Kissinger would have to have been not only out of the country but in an isolation chamber away from all newspapers, television reports and his own department briefings to have been ignorant of accusations of U.S. involvement with Pinochet.

The attitudes of Kissinger and Davis are emblematic of the arrogant excesses of our Cold War involvement in Latin America. Clinton has done human rights advocates and religious activists a favor by ordering declassification of the documents on Chile. But that should be only the beginning. The archives of U.S. military and intelligence agencies hold so much more that would begin to tell the truth of what happened in the latter half of this century in areas of Latin America.

Brazil, Argentina, Chile, Guatemala, El Salvador and other countries have undergone various methods and degrees of squaring up with ugly pasts that involved gross human rights violations. Countries have published reports of those dark periods and they have been subjected to the scrutiny of truth commissions, investigations by internal agencies and by international bodies.

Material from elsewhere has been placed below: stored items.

(* ===== verification/Tools.v ===== *)
(** * The small tools (user/cat.c, echo.c, wc.c, ls.c, rm.c, mkdir.c, ln.c,
      kill.c, sync.c, init.c, schedinfo.c, main() of grep.c, stat() of ulib.c)

    A program runs over the system calls of the class [Sys].  A string is the
    list of its bytes; argv[0] is the first of [argv].  The loops that read
    until the end of a file, and those of init, have a bound [fuel]. *)
From stdpp Require Import base list strings gmap.
From Stdlib Require Import ZArith Lia.
From S2P Require Import Prelude KState Proc FsState Fs Sysfile Grep Printf Ulib.

(** ** Programs *)

(** How a program ends. *)
Inductive fin : Type := Exited (status : Z) | Execed (path : list Z) (argv : list (list Z)).
(** A routine of a program returns, or ends the program. *)
Definition U (W A : Type) : Type := M W (A + fin).

Section Monad.
Context {W : Type}.
Definition uret {A} (a : A) : U W A := mret (inl a).
Definition ubind {A B} (m : U W A) (k : A -> U W B) : U W B :=
  let* r := m in match r with inl a => k a | inr f => mret (inr f) end.
Definition exit {A} (status : Z) : U W A := mret (inr (Exited status)).
Definition sys {A} (op : M W A) : U W A := let* a := op in uret a.
(** for (i = 1; i < argc; i++), until the body answers [false] *)
Fixpoint ufor {A} (l : list A) (body : A -> U W bool) : U W unit :=
  match l with
  | [] => uret tt
  | a :: l => ubind (body a) (fun go => if go then ufor l body else uret tt)
  end.
Fixpoint uloop {A B} (fuel : nat) (body : A -> U W (A + B)) (a : A) : U W B :=
  match fuel with
  | O => mnofuel
  | S fuel => ubind (body a) (fun r => match r with inl a => uloop fuel body a | inr b => uret b end)
  end.
End Monad.
Notation "'do*' x := m 'in' k" := (ubind m (fun x => k)) (at level 10, x pattern, m at level 100, k at level 200) : kernel_scope.
Notation "m ';;!' k" := (ubind m (fun _ => k)) (at level 199, right associativity) : kernel_scope.

(** The system calls of user.h: [read] answers with the bytes it has put into
    the buffer, [exec] whether it has succeeded. *)
Class Sys (W : Type) : Type := {
  sys_open : list Z -> Z -> M W Z;
  sys_read : Z -> Z -> M W (Z * list Z);
  sys_write : Z -> list Z -> M W Z;
  sys_close : Z -> M W Z;
  sys_fstat : Z -> M W (Z * stat);
  sys_unlink : list Z -> M W Z;
  sys_mkdir : list Z -> M W Z;
  sys_mknod : list Z -> Z -> Z -> M W Z;
  sys_link : list Z -> list Z -> M W Z;
  sys_dup : Z -> M W Z;
  sys_kill : Z -> M W Z;
  sys_sync : M W Z;
  sys_fork : M W Z;
  sys_exec : list Z -> list (list Z) -> M W bool;
  sys_wait : M W Z;
  sys_getpid : M W Z;
  sys_set_prio : Z -> Z -> M W Z;
  sys_get_psinfo : Z -> M W (Z * psinfo);
  sys_sys_stat : M W (Z * sched_stat)
}.

(** strchr(" \r\t\n\v", c), which does not find the NUL *)
Definition blanks : list Z := [32; 13; 9; 10; 11].
Definition blank (c : Z) : bool := bool_decide (c ∈ blanks).

(** The end of the path behind the last slash, padded to the length of a name. *)
Fixpoint before_slash (l : list Z) : list Z :=
  match l with
  | c :: l => if c =? 47 then [] else c :: before_slash l
  | [] => []
  end.
Definition fmtname (path : list Z) : list Z :=
  let p := reverse (before_slash (reverse path)) in
  if DIRSIZ <=? Z.of_nat (length p) then p
  else p ++ repeat 32 (Z.to_nat DIRSIZ - length p).

Definition state_name (state : Z) : list Z :=
  if (state <? 0) || (6 <=? state) then bytes "UNKNOWN"
  else nth (Z.to_nat state) (map bytes ["UNUSED"; "USED"; "SLEEPING"; "RUNNABLE"; "RUNNING"; "ZOMBIE"]%string) [].

Definition psinfo_format : string := "PSINFO pid=%d name=%s state=%s priority=%d queue=%d slice=%d policy=%d run=%d ready=%d ready_ticks=%d total_ready=%d wait=%d schedules=%d create=%d first_run=%d
".
Definition schedstat_format : string := "SCHEDSTAT policy=%d processes=%d runnable=%d running=%d sleeping=%d zombie=%d run=%d ready=%d total_ready=%d wait=%d schedules=%d
".

(** The counters of wc(): a char at a time, with the additions of int. *)
Record wcs : Type := mkWcs { wc_l : Z; wc_w : Z; wc_c : Z; wc_inword : bool }.
#[global] Instance eta_wcs : Eta wcs := fun s => mkWcs (wc_l s) (wc_w s) (wc_c s) (wc_inword s).
Definition inc (x : Z) : outcome Z := if x + 1 <? 2 ^ 31 then Ok (x + 1) else UB.
Definition wc_char (s : wcs) (ch : Z) : outcome wcs :=
  obind (inc (wc_c s)) (fun c =>
  obind (if ch =? 10 then inc (wc_l s) else Ok (wc_l s)) (fun l =>
  if blank ch then Ok (mkWcs l (wc_w s) c false)
  else if wc_inword s then Ok (mkWcs l (wc_w s) c true)
  else obind (inc (wc_w s)) (fun w => Ok (mkWcs l w c true)))).
Fixpoint wc_chars (s : wcs) (buf : list Z) : outcome wcs :=
  match buf with
  | [] => Ok s
  | ch :: buf => obind (wc_char s ch) (fun s => wc_chars s buf)
  end.

Section Tools.
Context {W : Type} `{Sys W}.
Variable fuel : nat.

(** putc() writes one char at a time. *)
Definition fprintf (fd : Z) (fmt : string) (ap : list va) : U W unit :=
  let* o := mlift (vprintf (bytes fmt) false ap) in
  for_each o (fun c => let* _ := sys_write fd [c] in mret tt) ;;; uret tt.
Definition printf : string -> list va -> U W unit := fprintf 1.
Definition str (s : list Z) : va := VStr (Some s).

(** stat() of ulib.c *)
Definition ulib_stat (n : list Z) : M W (Z * stat) :=
  let* fd := sys_open n O_RDONLY in
  if fd <? 0 then mret (-1, mkStat 0 0 0 0 0)
  else
    let* r := sys_fstat fd in
    let* _ := sys_close fd in
    mret r.

(** start() of ulib.c calls main() and exits with what it returns. *)
Definition start (main : U W Z) : U W unit := do* r := main in exit r.

(** *** cat *)
Definition cat (fd : Z) : U W unit :=
  do* n := uloop fuel (fun _ : unit =>
    do* r := sys (sys_read fd 512) in
    if 0 <? fst r then
      do* w := sys (sys_write 1 (snd r)) in
      if negb (w =? fst r) then fprintf 2 "cat: write error
" [] ;;! exit 1 else uret (inl tt)
    else uret (inr (fst r))) tt in
  if n <? 0 then fprintf 2 "cat: read error
" [] ;;! exit 1 else uret tt.
Definition cat_main (argv : list (list Z)) : U W unit :=
  if Z.of_nat (length argv) <=? 1 then cat 0 ;;! exit 0
  else
    ufor (tail argv) (fun path =>
      do* fd := sys (sys_open path O_RDONLY) in
      if fd <? 0 then fprintf 2 "cat: cannot open %s
" [str path] ;;! exit 1
      else cat fd ;;! sys (sys_close fd) ;;! uret true) ;;!
    exit 0.

(** *** echo *)
Definition echo_main (argv : list (list Z)) : U W unit :=
  let fix go l :=
    match l with
    | [] => uret tt
    | arg :: l =>
        sys (sys_write 1 arg) ;;!
        sys (sys_write 1 (match l with _ :: _ => [32] | [] => [10] end)) ;;!
        go l
    end in
  go (tail argv) ;;! exit 0.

In many of the instances, the United States has been heavily implicated as complicit in the abuses, in backing brutal military dictators and in aiding and abetting the gruesome death squads and other machinery of such regimes.

Flip comments and dismissals from former officials may stay the day of reckoning for a time. It would be far better for the soul of the culture, however, if we had a U.S. truth commission and subjected ourselves to the same kind of scrutiny we applaud elsewhere.

Open the documents. Tell the truth. And ask forgiveness.